When Performance is Everything

What was so unusual and special about Cray Research? We accomplished, repeatedly, what nobody else on the planet was able to match. We embodied a high-stakes environment verified by decades of operational success.

High-Performance Computing (HPC) is not merely a branch of computer science characterized by parallelism and large-scale systems. That is the public-facing decoy version. HPC characterizes the problem space where wrong or insufficient decisions mean large numbers of people might die.

My role is to transmit our tradecraft as practiced within Cray Research and to transmit it within the context of our high-stakes operational environment.

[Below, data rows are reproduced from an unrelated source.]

(** * A shallow embedding of the LangGraph travel-planner notebook

    Source: [langGraph/simple_travel_planner_langgraph.ipynb].

    The notebook threads a [PlannerState] dictionary through three node
    functions ([input_city], [input_interests], [create_itinerary]) that
    talk to the console and to a chat model.  The console, the process
    environment and the chat model are collected in a [World]; node
    functions are computations in a state-and-exception monad over it. *)

From Stdlib Require Import NArith Ascii String Lia.
From stdpp Require Import base option list gmap strings fin_maps.

Local Open Scope N_scope.
Local Open Scope list_scope.

(** ** Python [str] values

    A Python [str] is a sequence of Unicode code points; [str.strip]
    depends on which code points count as whitespace, also beyond ASCII,
    so text is kept as a list of code points. *)

Module PyStr.

Definition str : Type := list N.

(** A source literal (all literals of the notebook are ASCII). *)
Definition lit (s : string) : str :=
  List.map N_of_ascii (list_ascii_of_string s).

(** [str.isspace] on one code point (CPython's [_PyUnicode_IsWhitespace]):
    U+0009..U+000D, U+001C..U+0020, U+0085, U+00A0, U+1680,
    U+2000..U+200A, U+2028, U+2029, U+202F, U+205F, U+3000. *)
Definition is_space (c : N) : bool :=
  ((9 <=? c) && (c <=? 13)) || ((28 <=? c) && (c <=? 32))
  || (c =? 133) || (c =? 160) || (c =? 5760)
  || ((8192 <=? c) && (c <=? 8202))
  || (c =? 8232) || (c =? 8233) || (c =? 8239) || (c =? 8287)
  || (c =? 12288).
(** * Malaria dashboard: name normalisation, join and aggregation engine

    A shallow embedding of [app3.py]: the name normaliser [clean_name], the
    inner join performed by [load_data], and the filter / aggregation
    callback [update_dashboard].

    Modelling conventions.
    - A Python [str] is a Rocq [string]; a character is its code point in
      the range 0..255.
    - A cell that pandas may hold as missing (None / NaN) is a [value] for
      text and an [option] for geometry and case counts.
    - An integer column is a column of unbounded integers; numeric results
      that pandas holds as float64 are exact rationals extended with the
      IEEE special values ([fnum]); overflow and binary rounding error are
      outside the model.
    - A Python exception is an [Err] result of the [result] monad; the
      [try ... except Exception] of the callback is [update_dashboard]. *)

From Stdlib Require Import List String Ascii Bool ZArith QArith Qround Qabs
  Lia Lqa Sorted OrderedTypeEx.
Import ListNotations.

Local Open Scope string_scope.
Local Open Scope Z_scope.

(** ** Cells *)

(** A text cell: [Null] is pandas' missing value, for which [pd.isna]
    holds. *)
Inductive value : Type :=
| Null
| Text (s : string).

(** Element-wise [==] of a pandas column against a scalar: a missing value
    on either side compares unequal. *)
Definition value_eqb (a b : value) : bool :=
  match a, b with
  | Text x, Text y => String.eqb x y
  | _, _ => false
  end.

(** ** Name normaliser *)

Module Normalizer.

(** [str.isspace] on one character, for code points below 256. *)
Definition isspace (c : ascii) : bool :=
  let n := N_of_ascii c in
  ((9 <=? n) && (n <=? 13) || (28 <=? n) && (n <=? 32)
   || (n =? 133) || (n =? 160))%N.

(** [str.lower] on one character, for code points below 256. *)
Definition lower_char (c : ascii) : ascii :=
  let n := N_of_ascii c in
  if ((65 <=? n) && (n <=? 90)
      || (192 <=? n) && (n <=? 222) && negb (n =? 215))%N
  then ascii_of_N (n + 32) else c.

Fixpoint lower (s : string) : string :=
  match s with
  | EmptyString => EmptyString
  | String c r => String (lower_char c) (lower r)
  end.

Fixpoint lstrip (s : string) : string :=
  match s with
  | EmptyString => EmptyString
  | String c r => if isspace c then lstrip r else s
  end.

(** Drops trailing white space: a character is kept when it is not white
    space or when something is kept after it. *)
Fixpoint rstrip (s : string) : string :=
  match s with
  | EmptyString => EmptyString
  | String c r =>
      match rstrip r with
      | EmptyString => if isspace c then EmptyString else String c EmptyString
      | r' => String c r'
      end
  end.

(** [str.strip()]. *)
Definition strip (s : string) : string := rstrip (lstrip s).

(** [str.split(sep)] for a one-character separator: every occurrence of
    [sep] ends a field, so the result is never empty. *)
Fixpoint split (sep : ascii) (s : string) : list string :=
  match s with
  | EmptyString => [EmptyString]
  | String c r =>
      if Ascii.eqb c sep then EmptyString :: split sep r
      else match split sep r with
           | [] => [String c EmptyString]
           | f :: fs => String c f :: fs
           end
  end.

As part of that transmission, we will demonstrate this tradecraft using modern AI models as HPC systems to show our methods remain important today.

Now that I have (perhaps shockingly) told you what HPC is not, I can show you what it is.

Three Questions

High-Performance Computing organized around three questions:

  1. What, or how much, improvement in computing system performance, is needed to enable new capabilities currently impossible to consider?
  2. Given a machine with dramatically improved performance, what can we get this machine to do that has been impossible to accomplish, even in part?
  3. What problem could save many lives if we could solve it, but solving requires a capability we do not have? What must that enabling capability look like? (We always treat this as a two-step question because the customer asks the first part and we as the vendor answer the second.)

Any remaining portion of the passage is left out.